By March, when GAVI released a document indicating allocations, Botswana’s share had been reduced to 100,800 of which 62,400 has been delivered and another special allocation of 19,890 Pfizer shots supplied.

Donations made by the Indian government of 30,000 COVISHIELD (AstraZeneca licence from India) were donated by the Indian government and another 200,000 donations from China of Sinovac doses, helped kickstart the vaccination programme from March, while local authorities scrambled to secure bilateral supplies outside of the COVAX facility.

Official COVAX agreements allow countries to make their own bilateral deals, but these have to be officially notified to the facility in order to aid its planning in distribution.

In April, after the whittling down of the COVAX allocation, Botswana had secured provisional supply deals with Moderna, AstraZeneca, Johnson & Johnson, Sputnik as well as the Indian and Chinese producers. At the time, the Presidential COVID-19 Task Force Team deputy coordinator, Mosepele Mosepele warned that the quantities could change depending on the availability from producers and local assessments of effectiveness.

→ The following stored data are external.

(* ===== verification/TerminalRegistry.v ===== *)
(** * The daemon's terminal registry ([crates/daemon/src/usecase/terminal.rs])

    The registry owns, for every terminal, the authoritative [VtScreen], a
    bounded journal of the newest output bytes, the attachments of the
    connections that watch it, the pane sizes their clients ask for and the
    ledgers that keep a retried input from being written twice.

    - [&mut self] becomes [st World Failure]: the registry, the process-wide
      counters ([static AtomicU64]) and the log of what the PTY was asked to do.
      [Failure] is a [RegistryError] the operation returns, or a panic.
    - A [BTreeMap] whose order is observed (terminals, attachments) is a list in
      the order of its keys; the other maps are [gmap]s.
    - [PtyWriter] is the adapter: [PtyAnswers] says what it answers after the
      calls it has already seen.  The [serde_json] size of a checkpoint and the
      [sha2] digest are parameters.
    - Every operation holds [SCREEN_BUDGET_MUTATION] or changes a counter by one
      atomic instruction, so an operation is one step; what other registries of
      the process hold is in the counter. *)
From S2P Require Export InputOperations VtRetention VtRoundTrip.
From S2P Require Import Negotiation.
From stdpp Require Import sorting.

Definition MAX_RETAINED_OUTPUT_BYTES : N := 64 * 1024.
Definition SCREEN_CELLS_PER_TERMINAL_MAX : N := 512 * 1024.
Definition SCREEN_CELLS_AGGREGATE_MAX : N := 2 * 1024 * 1024.
Definition CHECKPOINT_BYTES_MAX : N := 1024 * 1024 - 4 * 1024.

(** ** Runtime states *)
Inductive TerminalReconcileState : Type :=
| SpawnAmbiguous | PersistAfterSpawn | IdentityUnknown | OrphanRunning | PersistAfterExit.

Inductive TerminalRuntimeState : Type :=
| Reserved | Running | Interrupted | Sleeping | Exited | Reclaimed
| ReconcileRequired (state : TerminalReconcileState) | SpawnFailed.

Definition requires_termination (s : TerminalRuntimeState) : bool :=
  match s with
  | Running | ReconcileRequired (SpawnAmbiguous | PersistAfterSpawn | OrphanRunning) => true
  | _ => false
  end.

(** ** Data *)
Record Geometry := MkGeometry { tg_cols : N; tg_rows : N }.
#[export] Instance geometry_eq_dec : EqDecision Geometry.
Proof. solve_decision. Defined.

Record Output := MkOutput {
  out_terminal : TerminalRef;
  out_start : N;
  out_end : N;
  out_data : list N
}.
#[export] Instance output_eq_dec : EqDecision Output.
Proof. solve_decision. Defined.

Record Snapshot := MkSnapshot {
  sn_terminal : TerminalRef;
  sn_revision : N;
  sn_base_offset : N;
  sn_output_offset : N;
  sn_geometry : Geometry;
  sn_replay : list N;
  sn_screen : ScreenCheckpoint;
  sn_exited : option Z
}.

Record OutputWindow := MkOutputWindow {
  ow_base_offset : N;
  ow_output_offset : N;
  ow_exited : option Z
}.

Inductive SnapshotWire : Type := RawTail | ScreenCheckpointWire.

Definition SnapshotWire_for_revision (revision : N) : SnapshotWire :=
  if (TERMINAL_CHECKPOINT_REVISION <=? revision)%N then ScreenCheckpointWire else RawTail.

Inductive SnapshotContent : Type :=
| RawTailContent (replay : list N)
| ScreenContent (screen : ScreenCheckpoint).

Definition content_replay (c : SnapshotContent) : option (list N) :=
  match c with RawTailContent replay => Some replay | ScreenContent _ => None end.
Definition content_screen (c : SnapshotContent) : option ScreenCheckpoint :=
  match c with ScreenContent screen => Some screen | RawTailContent _ => None end.

Record SnapshotFrame := MkSnapshotFrame {
  sf_terminal : TerminalRef;
  sf_revision : N;
  sf_base_offset : N;
  sf_output_offset : N;
  sf_geometry : Geometry;
  sf_content : SnapshotContent;
  sf_exited : option Z
}.

Definition snapshot_into_frame (s : Snapshot) (wire : SnapshotWire) : SnapshotFrame :=
  let '(base_offset, content) :=
    match wire with
    | RawTail => (sn_base_offset s, RawTailContent (sn_replay s))
    | ScreenCheckpointWire => (sn_output_offset s, ScreenContent (sn_screen s))
    end in
  MkSnapshotFrame (sn_terminal s) (sn_revision s) base_offset (sn_output_offset s) (sn_geometry s)
    content (sn_exited s).

Inductive Event : Type :=
| OutputEvent (output : Output)
| ExitedEvent (terminal : TerminalRef) (revision final_output_offset : N) (status : Z)
| ResyncRequiredEvent (terminal : TerminalRef).

Record Attached := MkAttached {
  at_subscription : N;
  at_snapshot : Snapshot;
  at_next_input_seq : option N
}.

Record AttachedFrame := MkAttachedFrame {
  atf_subscription : N;
  atf_snapshot : SnapshotFrame;
  atf_next_input_seq : option N
}.

Definition attached_into_frame (a : Attached) (wire : SnapshotWire) : AttachedFrame :=
  MkAttachedFrame (at_subscription a) (snapshot_into_frame (at_snapshot a) wire) (at_next_input_seq a).

Record InputRequest := MkInputRequest {
  ir_subscription : N;
  ir_connection : ConnectionId;
  ir_client : ClientId;
  ir_request : RequestId;
  ir_input_seq : N;
  ir_operation : option OperationId
}.

Inductive RegistryError : Type :=
| ResyncRequired | StaleTarget | UnknownSubscription | NotAttached | SequenceGap
| IdempotencyExpired | IdempotencyConflict | ExitedTerminal | PtyResizeFailed
| ScreenBudgetExceeded | CheckpointUnavailable.

#[export] Instance registry_error_eq_dec : EqDecision RegistryError.
Proof. solve_decision. Defined.

(** What an operation ends with when it does not return a value. *)
Inductive Failure : Type :=
| Refused (error : RegistryError)
| Panicked.
#[export] Instance failure_eq_dec : EqDecision Failure.
Proof. solve_decision. Defined.

Record Attachment := MkAttachment { att_connection : ConnectionId; att_client : option ClientId }.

The Task Team’s spokesperson, Kago Mmopi explained what ‘securing vaccines’ meant in the context of a global scramble for doses. Securing supply simply means entering into an agreement to be supplied. Payment is required once the shipment is ready from production.

“When they come off the production line, we have to pay so that they are shipped to us,” he told Mmegi.

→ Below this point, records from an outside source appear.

(* ===== verification/TerminalReplay.v ===== *)
(** * Incremental replay is exact

    A client that holds a screen at one offset asks for the bytes after it.  The
    registry answers with exactly the bytes the terminal printed since, or with
    [ResyncRequired]; a client that feeds the answer into the screen it restored
    holds the daemon's screen. *)
From S2P Require Export TerminalLife.

Section replay.
Context {U : UnicodeWidth} {P : PtyAnswers}.
Context (json_length : ScreenCheckpoint -> option N) (sha256 : list N -> list N).

Notation registry_op := (registry_op json_length sha256).

(** ** One entry *)
Lemma base_offset_eq limit e : journal_ok limit e ->
  (base_offset e + N.of_nat (length (journal_data e)))%N = en_next_offset e.
Proof.
  unfold base_offset, journal_data. intros [Ej Er|seg Ej Hend Hlen Er Hl]; rewrite Ej; cbn; [lia|].
  rewrite app_nil_r. lia.
Qed.

Record replayed (e : Entry) (offset : N) (outs : list Output) : Prop := {
  rp_data : mjoin (out_data <$> outs) = drop (N.to_nat (offset - base_offset e)) (journal_data e);
  rp_span : outs = [] /\ offset = en_next_offset e \/
    exists out, outs = [out] /\ out_start out = offset /\ out_end out = en_next_offset e
}.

“There’s nothing being stored; as soon as they are produced, they need to be shipped out because the demand globally is very high.

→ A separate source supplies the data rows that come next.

(* ===== verification/TerminalInput.v ===== *)
(** * A terminal input is written to the PTY at most once

    A client that did not hear back presents the same operation identity again,
    from another connection and another subscription.  As long as the bounded
    ledger keeps the record, the registry answers from it and writes nothing. *)
From S2P Require Export TerminalReplay InputOperationLaws.

(** ** The hashed text determines the target and the bytes *)
Lemma digit_step n k : (n / 256 ^ k = 256 * (n / 256 ^ (k + 1)) + (n / 256 ^ k) mod 256)%N.
Proof.
  rewrite N.pow_add_r, N.pow_1_r, <- N.Div0.div_div. by apply N.div_mod.
Qed.

Lemma u64_be_bytes_inj n m : (n < U64_MODULUS)%N -> (m < U64_MODULUS)%N ->
  u64_be_bytes n = u64_be_bytes m -> n = m.
Proof.
  intros Hn Hm. unfold u64_be_bytes. cbn [fmap list_fmap]. intros H.
  apply (f_equal (fun l => (l !! 0, l !! 1, l !! 2, l !! 3, l !! 4, l !! 5, l !! 6, l !! 7))) in H.
  cbn [lookup list_lookup] in H. injection H as H7 H6 H5 H4 H3 H2 H1 H0.
  assert (Sn := digit_step n). assert (Sm := digit_step m).
  assert (Zn : (n / 256 ^ 8 = 0)%N) by by apply N.div_small.
  assert (Zm : (m / 256 ^ 8 = 0)%N) by by apply N.div_small.
  assert (E7 := Sn 7%N). assert (F7 := Sm 7%N). assert (E6 := Sn 6%N). assert (F6 := Sm 6%N).
  assert (E5 := Sn 5%N). assert (F5 := Sm 5%N). assert (E4 := Sn 4%N). assert (F4 := Sm 4%N).
  assert (E3 := Sn 3%N). assert (F3 := Sm 3%N). assert (E2 := Sn 2%N). assert (F2 := Sm 2%N).
  assert (E1 := Sn 1%N). assert (F1 := Sm 1%N). assert (E0 := Sn 0%N). assert (F0 := Sm 0%N).
  clear Sn Sm.
  change (7 + 1)%N with 8%N in *. change (6 + 1)%N with 7%N in *. change (5 + 1)%N with 6%N in *.
  change (4 + 1)%N with 5%N in *. change (3 + 1)%N with 4%N in *. change (2 + 1)%N with 3%N in *.
  change (1 + 1)%N with 2%N in *. change (0 + 1)%N with 1%N in *.
  change (N.of_nat 7) with 7%N in *. change (N.of_nat 6) with 6%N in *. change (N.of_nat 5) with 5%N in *.
  change (N.of_nat 4) with 4%N in *. change (N.of_nat 3) with 3%N in *. change (N.of_nat 2) with 2%N in *.
  change (N.of_nat 1) with 1%N in *. change (N.of_nat 0) with 0%N in *. rewrite ?N.pow_0_r, ?N.div_1_r in *.
  congruence.
Qed.

Definition addressable (l : list N) : Prop := (N.of_nat (length l) < U64_MODULUS)%N.

Lemma digest_component_inj a b x y : addressable a -> addressable b ->
  digest_component a ++ x = digest_component b ++ y -> a = b /\ x = y.
Proof.
  unfold addressable, digest_component. intros Ha Hb. rewrite <- !app_assoc. intros H.
  apply app_inj_1 in H as [Hl H]; [|done]. apply u64_be_bytes_inj in Hl; [|done|done].
  apply app_inj_1 in H; [done|lia].
Qed.

Lemma string_bytes_inj s t : string_bytes s = string_bytes t -> s = t.
Proof.
  unfold string_bytes. intros H.
  assert (E : String.list_ascii_of_string s = String.list_ascii_of_string t).
  { revert H. generalize (String.list_ascii_of_string s), (String.list_ascii_of_string t).
    induction l as [|a l IH]; intros [|b l'] H; try done. cbn in H. injection H as Hab H.
    f_equal; [|by apply IH]. rewrite <- (Ascii.ascii_N_embedding a), Hab. apply Ascii.ascii_N_embedding. }
  rewrite <- (String.string_of_list_ascii_of_string s), E. apply String.string_of_list_ascii_of_string.
Qed.

Lemma digest_input_inj target target' bytes bytes' :
  addressable (string_bytes target) -> addressable (string_bytes target') ->
  addressable bytes -> addressable bytes' ->
  digest_input target bytes = digest_input target' bytes' -> target = target' /\ bytes = bytes'.
Proof.
  intros Ht Ht' Hb Hb' H. unfold digest_input in H. apply app_inv_head in H.
  apply digest_component_inj in H as [Hs H]; [|done|done].
  rewrite <- (app_nil_r (digest_component bytes)), <- (app_nil_r (digest_component bytes')) in H.
  apply digest_component_inj in H as [Hbytes _]; [|done|done]. split; [by apply string_bytes_inj|done].
Qed.

Section input.
Context {U : UnicodeWidth} {P : PtyAnswers}.
Context (json_length : ScreenCheckpoint -> option N) (sha256 : list N -> list N).

Notation registry_op := (registry_op json_length sha256).
Notation registry_ops := (registry_ops json_length sha256).
Notation write_input := (write_input sha256).
Notation terminal_input_digest := (terminal_input_digest sha256).
Notation ledger w := (tr_operations (wo_registry w)).
Notation log w := (sh_log (wo_shared w)).

Lemma operations_entries w entries s :
  tr_operations (wo_registry (MkWorld (set_tr_entries entries (wo_registry w)) s)) = ledger w.
Proof. done. Qed.

(** ** What a write does to the ledger and to the PTY *)
Lemma on_entry_ledger {A} r (body : st (Entry * Shared) Failure A) w : ledger (on_entry r body w).2 = ledger w.
Proof. apply (entry_keeps (fun w => ledger w) operations_entries). Qed.

(** [Written], [Failed] or [Ambiguous]: the answer of the PTY itself. *)
Definition direct (ack : InputAck) : bool := match ack with Cached _ => false | _ => true end.

Lemma write_entry_log cache_limit input bytes e s r e' s' :
  write_entry cache_limit input bytes (e, s) = (r, (e', s')) ->
  match r with
  | Ok (ack, true) => exists failure, ack = ack_of failure /\ sh_log s' = sh_log s ++ [PtyWrote bytes failure]
  | Ok (ack, false) => sh_log s' = sh_log s /\ direct ack = false
  | Err _ => sh_log s' = sh_log s
  end.
Proof.
  unfold write_entry. case_bool_decide; [by intros [= <- <- <-]|]. case_bool_decide; [by intros [= <- <- <-]|].
  cbv zeta. destruct (_ <? _)%N; [intros [= <- <- <-]; by destruct (find_input _ _ _)|].
  destruct (_ <? _)%N; [by intros [= <- <- <-]|]. intros [= <- <- <-]. by eexists.
Qed.

Lemma direct_ack_of failure : direct (ack_of failure) = true.
Proof. destruct failure as [p|]; [|done]. cbn. by destruct (p =? 0)%N. Qed.

Definition record_of (reference : TerminalRef) (bytes : list N) (ack : InputAck) (now : N) : InputOperationRecord :=
  MkInputOperationRecord (key reference) (terminal_input_digest (key reference) bytes) ack
    (N.of_nat (length bytes)) now.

“Before COVID-19, global vaccine production was about five billion and it has skyrocketed to more than 10 billion.

“The demand outstrips the supply.”

The deals secured were expected to be enough to cover 1.9 million people in the country, more than the estimated 1.6 million people eligible for the vaccines. Eligible persons for the vaccination programme are those aged 18 and above. The vaccine programme for those aged 55 years and above kicked off in March with the donated and purchased vaccines and by Tuesday this week, 121,518 people had received both doses. The vaccination campaign has now shifted to the 30 to 54 age range, which not only has the highest population numbers in the country’s demographic but represents the most economically active group.

Masisi, meanwhile, recently announced that 500,000 doses of the single-dose Johnson & Johnson vaccine and 50,000 doses of the Moderna vaccine, which requires two shots were due by December. Both deals are confirmed by UNICEF’s COVID-19 dashboard, as well as Moderna’s own statement. In total, Botswana has signed up for 1.1 million doses of Johnson & Johnson and 500,000 doses of Moderna due to arrive by next year.

So has COVAX been

unfair to Botswana?The COVAX facility has released its distribution plans for the fourth round allocations to be done immediately and Botswana does not appear on the list, a fact that local commentators say again puts a cloud on the local vaccination programme.

COVAX documents suggest Botswana was not included in the fourth round allocations because these were meant for those countries that had supplies disrupted by India’s decision to suspend vaccine exports. Botswana as a self-financing participant was signed up for AstraZeneca from its European or South Korean plants, not India. COVAX officials explained how the allocation works for each round of distributions.

“This fifth round of allocations took place as per the Fair Allocation Mechanism for COVID-19 vaccines through the COVAX Facility, which was developed by WHO in consultation with its member states.

“This allocation framework for fair and equitable access to COVID-19 health products sets forth the criteria and approach to the allocation of vaccines through the COVAX facility.”

Botswana, however, also does not appear in the fifth round allocations published by COVAX. Here, the country appears to have grounds to complain.